To most people, “budget” is a negative word: a barrier to the enjoyable things in life. Ask a person to use the word in a sentence and it’s likely to sound something like this: “Sorry I can’t go see the latest movie with you, but it’s not in the budget.”
Cue the tragically sad violin music.
To me, the word is positive. Why? Because a written and detailed budget allows for a personal finance plan that has room for both bills and entertainment.
Let’s try “budget” in a sentence again. “I’d love to go see that movie with you. I’ve budgeted $100 for entertainment this month. Please let it be my treat!” Better, yes?
8 Steps To Building a Better Budget
Unfortunately, many of us freeze at the thought of putting together a budget. How much are my actual bills? What about irregular income? What if I learn something bad about my finances through budgeting?
There’s good news: With the advent of online programs, budgeting has never been easier. No longer is it necessary to fill pages with chicken scratch or have an accounting degree to put together a working and functional budget.
With this step-by-step budgeting guide, you’ll be on top of your finances in no time at all.
Step 1: Ask Yourself Why
Unless you have a concrete reason to create a budget, you’re doomed to fail. Are you working toward paying off your student loans, saving toward a house or knocking out your credit card debt? Knowing the why will make the how much easier. Figuring out your big picture goals will put any sacrifice you may need to make into perspective.
Step 2: Collaborate
If you share expenses with someone else, you need to collaborate with them. No budget has a chance of success if all household members aren’t on board. Discuss what’s important to each of you and really listen to one another’s perspectives. A functional budget incorporates each person’s priorities. Again, talk about your big-picture goals.

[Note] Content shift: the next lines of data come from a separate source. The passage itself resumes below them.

(** * The Telegram sender of satori: batching renderer and attachment resolver

    A shallow embedding of [adapters/telegram/src/sender.ts]: the functions
    [maybeFile], [isGif] and the methods of the class [Sender]
    ([sendAsset], [sendBuffer], [render], [sendMessage], [send]).

    JavaScript strings are modelled as [string]; objects used as
    dictionaries whose key order is observable (the pending payload, which
    is enumerated by [for ... in]) are association lists in insertion order;
    the attribute object of a node is a [gmap].  The mutable fields of the
    sender and the observable actions of its collaborators (logger, MIME
    sniffer, file system, bot API) are threaded through a state and
    exception monad that also records every intermediate state. *)

From Stdlib.Strings Require Import Ascii String Byte.
From Stdlib Require Import NArith.
From stdpp Require Import base option list gmap strings.

Set Warnings "-register-all".

(** ** JavaScript string primitives *)

Module JsString.

(** [c.toLowerCase()] on one character of a string of bytes: the ASCII
    capitals are mapped, every other byte is kept. *)
Definition lower (c : ascii) : ascii :=
  let n := N_of_ascii c in
  if ((65 <=? n) && (n <=? 90))%N then ascii_of_N (n + 32) else c.

(** [s.toLowerCase()]. *)
Fixpoint toLowerCase (s : string) : string :=
  match s with
  | "" => ""
  | String c s' => String (lower c) (toLowerCase s')
  end.

(** [s.endsWith(suf)]. *)
Fixpoint endsWith (s suf : string) : bool :=
  String.eqb s suf ||
  match s with
  | "" => false
  | String _ s' => endsWith s' suf
  end.

(** [s.includes(sep)]. *)
Fixpoint includes (s sep : string) : bool :=
  String.prefix sep s ||
  match s with
  | "" => false
  | String _ s' => includes s' sep
  end.

(** [s.split(sep)] for a non-empty separator: occurrences are found from
    left to right and do not overlap.  [skip] counts the characters of a
    separator occurrence that are still to be dropped. *)
Fixpoint split_from (skip : nat) (sep s : string) : list string :=
  match s with
  | "" => [""]
  | String c s' =>
      match skip with
      | S k => split_from k sep s'
      | O =>
          if String.prefix sep s
          then "" :: split_from (String.length sep - 1) sep s'
          else match split_from 0 sep s' with
               | seg :: rest => String c seg :: rest
               | [] => [String c ""]
               end
      end
  end.
(** * Partition discovery in an extracted Android dump

    A shallow embedding of
    [sebaubuntu_libs/libandroid/partitions/partitions.py]: the candidate
    location generator, the property-file catalogue, the constructor of
    [Partitions] with its three search loops, and the accessors.

    Paths are values of [pathlib.PurePosixPath], kept in the normal form the
    library computes (a root and a list of components); the dictionary of
    discovered partitions is an insertion-ordered association list; the
    constructor runs in a small state-and-exception monad whose state is the
    object under construction, extended with the log of the [is_file] calls
    made so far. *)

From Stdlib Require Import List ListSet String Ascii Bool Arith Lia.
Import ListNotations.
Open Scope string_scope.
Open Scope list_scope.

(** ** Pure POSIX paths *)

Module PurePath.

(** The root of a POSIX path: none, one slash, or exactly two slashes
    (which pathlib keeps apart from one). *)
Inductive Root : Type := Relative | Slash | DoubleSlash.

Record Path : Type := mkPath { root : Root; parts : list string }.

Definition Root_eq_dec (a b : Root) : {a = b} + {a <> b}.
Proof. decide equality. Defined.

Definition Path_eq_dec (p q : Path) : {p = q} + {p <> q}.
Proof.
  decide equality.
  - apply (list_eq_dec string_dec).
  - apply Root_eq_dec.
Defined.

Definition is_slash (c : ascii) : bool := Ascii.eqb c "/"%char.

(** [s.split("/")], with [cur] the component being read. *)
Fixpoint split_slash (cur : string) (s : string) : list string :=
  match s with
  | EmptyString => [cur]
  | String c s' =>
      if is_slash c then cur :: split_slash "" s'
      else split_slash (cur ++ String c "")%string s'
  end.

(** Empty and ["."] components are dropped when a string is parsed. *)
Definition keep_component (c : string) : bool :=
  negb (String.eqb c "") && negb (String.eqb c ".").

Step 3: Choose a Budgeting System
No need to reinvent the wheel here, as user-friendly budgeting programs abound. Whether you choose one of the best budgeting apps like You Need a Budget (YNAB), Quicken, an Excel spreadsheet (or Google Sheets), or even a simple pad of paper, pick one method and then stick to it. One chosen system will work 100% better than choosing nothing at all.

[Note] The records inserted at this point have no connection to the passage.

(** * The C# backend of gobind (bind/gencsharp.go) and the reference
      runtime it emits

    The parts of the development:

    - [Sanitizer]: [csIdentifier], the identifier sanitizer, over Go strings
      seen as byte sequences, with the UTF-8 decoding that the regular
      expression engine and [utf8.DecodeRuneInString] perform.
    - [GoTypes]: the part of [go/types] that the generator inspects.
    - [Collector]: [isConsSigSupported], the constructor loop of
      [genStructClass], [collectReturnStructs] and [emitReturnStructs].
    - [Runtime]: the C# class [Seq] that [genSeqSupport] prints, embedded
      as functions over an explicit state: the reference tracker, the queue
      of pending exceptions, the managed and the native heap, and the log
      of the calls that leave the printed code.  What the printed code
      meets but does not contain (the Go side, the classes and delegates of
      the user, the casts and messages of the .NET runtime) enters as
      parameters.
    - [Emit]: the method bodies that [emitPackageFunctions],
      [emitPackageVariables], [genStructClass], [genConstructorFromFunc] and
      [genInterface] print, as lists of statements with one constructor for
      each printed line, and an interpreter that runs them on [Runtime].
    - [Lifecycle] and [Wrappers]: more about proxies, refnums, the queue
      and the printed members.
    - [Names], [NativeClass] and [Bridge]: namespaces and class names, the
      declarations of the native entry points, and the C bridge of the
      callbacks.
    - [DebugWrite] and [Driver]: the debug writer of bind/seq and the
      drivers of [gomobile bind].

    Threads are not modelled: a method of the tracker runs under its lock
    and is one step. *)

From Stdlib Require Import ZArith Ascii String List Bool Lia.
From stdpp Require Import base option list gmap strings sorting.

Open Scope Z_scope.

(* ===================================================================== *)
(** ** Identifier sanitizer *)
(* ===================================================================== *)

Module Sanitizer.

(** A Go string is a sequence of bytes; [byteZ] reads one as a number. *)
Definition byteZ (c : ascii) : Z := Z.of_N (N_of_ascii c).

Definition inRange (lo hi b : Z) : bool := (lo <=? b) && (b <=? hi).

Definition isUpper (b : Z) : bool := inRange 65 90 b.
Definition isLower (b : Z) : bool := inRange 97 122 b.
Definition isDigit (b : Z) : bool := inRange 48 57 b.
Definition underscore : ascii := "_"%char.

(** The complement of the class in [csharpIdentifierRe], [[^A-Za-z0-9_]]. *)
Definition isIdentByte (b : Z) : bool :=
  isUpper b || isLower b || isDigit b || (b =? 95).

Definition nthByte (s : string) (i : nat) : option Z :=
  byteZ <$> String.get i s.

Definition RuneError : Z := 65533.

(** [utf8.DecodeRuneInString] of the Go standard library: the first rune of
    [s] and its width in bytes.  An invalid or truncated encoding decodes to
    [(RuneError, 1)], the empty string to [(RuneError, 0)]. *)
Definition continuation (lo hi : Z) (o : option Z) : option Z :=
  match o with
  | Some b => if inRange lo hi b then Some (Z.land b 63) else None
  | None => None
  end.

Definition decode2 (s0 : Z) (s : string) : Z * nat :=
  match continuation 128 191 (nthByte s 1) with
  | Some c1 => (Z.lor (Z.shiftl (Z.land s0 31) 6) c1, 2%nat)
  | None => (RuneError, 1%nat)
  end.

Definition decode3 (lo hi s0 : Z) (s : string) : Z * nat :=
  match continuation lo hi (nthByte s 1), continuation 128 191 (nthByte s 2) with
  | Some c1, Some c2 =>
      (Z.lor (Z.lor (Z.shiftl (Z.land s0 15) 12) (Z.shiftl c1 6)) c2, 3%nat)
  | _, _ => (RuneError, 1%nat)
  end.

Definition decode4 (lo hi s0 : Z) (s : string) : Z * nat :=
  match continuation lo hi (nthByte s 1), continuation 128 191 (nthByte s 2),
        continuation 128 191 (nthByte s 3) with
  | Some c1, Some c2, Some c3 =>
      (Z.lor (Z.lor (Z.lor (Z.shiftl (Z.land s0 7) 18) (Z.shiftl c1 12))
                    (Z.shiftl c2 6)) c3, 4%nat)
  | _, _, _ => (RuneError, 1%nat)
  end.

Definition DecodeRuneInString (s : string) : Z * nat :=
  match nthByte s 0 with
  | None => (RuneError, 0%nat)
  | Some s0 =>
      if s0 <? 128 then (s0, 1%nat)
      else if inRange 194 223 s0 then decode2 s0 s
      else if s0 =? 224 then decode3 160 191 s0 s
      else if inRange 225 236 s0 || inRange 238 239 s0 then decode3 128 191 s0 s
      else if s0 =? 237 then decode3 128 159 s0 s
      else if s0 =? 240 then decode4 144 191 s0 s
      else if inRange 241 243 s0 then decode4 128 191 s0 s
      else if s0 =? 244 then decode4 128 143 s0 s
      else (RuneError, 1%nat)
  end.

If you’re not sure where to start, read Team Clark’s guide to the best budgeting apps.
Step 4: Gather Up Your Bills, Income Source Records and Miscellaneous Expense Information
This might seem like a pain, but you have to do this only for the first month. It’s important to include every single expense and expenditure. This might seem finicky, but it’s the key to a successful budget.
Unsure where to start? Look through your credit card bills, bank statements and that teetering stack of bills in your dining room. The first month’s budget is likely to be less than perfect, but that’s OK.

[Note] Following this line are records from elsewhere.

Lemma author_ok_not_str (d : gmap string value) (a : value) :
  author_ok d a -> Page.Author.parse a = Raise TypeError.
Proof.
  intros [(_ & ->) | (s & au & _ & _ & ->)]; reflexivity.
Qed.

Lemma norm_author_again (x : gmap string value) (a : value) :
  x !! "author" = Some a -> Page.Author.parse a = Raise TypeError ->
  Page.norm_author (VDict x) = Raise TypeError.
Proof.
  intros Hx Hp. unfold Page.norm_author. cbn [Py.contains Py.getitem bind].
  rewrite Hx. cbn [bind]. now rewrite Hp.
Qed.

(** C5, the counterexample: the record normalised from the empty header of
    [a.txt] is not normalised to itself; the second run raises. *)
Lemma normalize_not_idempotent :
  exists m,
    Page.normalize Posix 0 "a.txt" (VDict ∅) = Return m
    /\ Page.normalize Posix 0 "a.txt" m <> Return m.
Proof.
  eexists. split; [vm_compute; reflexivity|].
  vm_compute. discriminate.
Qed.

(** C5, as the code has it: on a record [m] that normalisation returned,
    the title, slug, published, datetime and url steps change nothing, the
    author, category and tags steps raise (they expect the raw strings of
    a header), and so does normalisation as a whole, at the author step. *)
Theorem normalize_again (h : host) (now : Z) (fname : string) (hd m : value) :
  Page.normalize h now fname hd = Return m ->
  Page.norm_title fname m = Return m
  /\ Page.norm_slug m = Return m
  /\ Page.norm_published m = Return m
  /\ (forall now', Page.norm_datetime now' m = Return m)
  /\ Page.norm_url h m = Return m
  /\ Page.norm_author m = Raise TypeError
  /\ Page.norm_category m = Raise AttributeError
  /\ Page.norm_tags m = Raise AttributeError
  /\ (forall now', Page.normalize h now' fname m = Raise TypeError).
Proof.
  intros H.
  destruct (normalize_returns_dict _ _ _ _ _ H) as (d & ->).
  apply normalize_inv in H as (slug & a & cl & tl & Hs & Ha & Hc & Ht & ->).
  set (fin := final h now fname d slug a cl tl).
  assert (Page.norm_title fname (VDict fin) = Return (VDict fin)) as E1.
  { rewrite norm_title_dict, title_upd_present; [reflexivity|apply final_title]. }
  assert (Page.norm_slug (VDict fin) = Return (VDict fin)) as E2.
  { apply (norm_slug_present _ slug), final_slug, Hs. }
  assert (Page.norm_author (VDict fin) = Raise TypeError) as E3.
  { apply (norm_author_again _ a); [apply final_author|].
    eapply author_ok_not_str, Ha. }
  repeat split.
  - exact E1.
  - exact E2.
  - rewrite norm_published_dict, published_upd_present;
      [reflexivity|apply final_published].
  - intros now'. rewrite norm_datetime_dict. unfold fin.
    now rewrite final_datetime_fix.
  - eapply norm_url_present. apply final_url.
  - exact E3.
  - unfold Page.norm_category. cbn [Py.contains Py.getitem bind].
    unfold fin. now rewrite final_category.
  - unfold Page.norm_tags. cbn [Py.contains Py.getitem bind].
    unfold fin. now rewrite final_tags.
  - intros now'. unfold Page.normalize. rewrite E1. cbn [bind].
    rewrite E2. cbn [bind]. now rewrite E3.
Qed.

Add categories you may have forgotten about to your budget as the month goes on to complete a realistic financial picture. This step might be on the uncomfortable side for you, but that’s OK too. You can’t get past the boogie man until you face your fears.
Knowing how much you earn, spend and owe is the point of a budget and a necessary step. Knowledge is key.
Step 5: Be Honest
Be honest with yourself. You might be tempted to put just $300 into the monthly column for food in order to balance the budget, but unless you have a time machine back to 1964, that’s probably not a realistic figure. And unless you’re honest about your numbers, you’re only setting yourself up for failure.
Step 6: Be Willing To Sacrifice
In order to move toward those big picture goals, you’ll probably need to make a few sacrifices. Cable TV, frequent restaurant meals and extravagant gift-giving may need to take a back seat to important goals such as debt reduction and retirement planning.
Step 7: Make a Distinct Budget for Each Month
Yes, your rent or mortgage should be the same each month, but there will be expenses (and possibly income) that vary throughout the year. Consider these items: heat, air conditioning, birthdays, garage sale income, school expenses, overtime, vacations and work bonuses. Most of these fluctuations can be anticipated.
Step 8: Keep at It
Keeping a budget is a lifelong habit. Budgeting isn’t just for people in dire financial straits. It’s an important tool for anyone looking to achieve financial success. Be deliberate with your money. Be smart with your finances. Stay smart.
I’m a personal finance writer but embarrassingly didn’t start budgeting until well into my adulthood. Why? I thought my husband and I had no problem with impulse spending, so I figured budgeting was a lot of work for minimal gain. Boy, was I wrong!
What my husband and I have gained from the experience has been incredibly valuable. No longer are we anxiously wondering which bills have been paid and which haven’t. We now know at a glance exactly what we need to pay each month and what’s already been paid. So easy. As a result, with minimal sacrifice, we’re now able to sock away thousands of dollars each month for our sons’ college expenses.
Where was our money going before we started budgeting? I’m not entirely sure, but what I am sure of is that tracking and planning our money has freed up our finances and given us tremendous peace of mind. Budgeting took away the financial worry that drove me to check our credit union balance multiple times per day. Budgeting gave us financial freedom. And in my book, that’s a positive thing.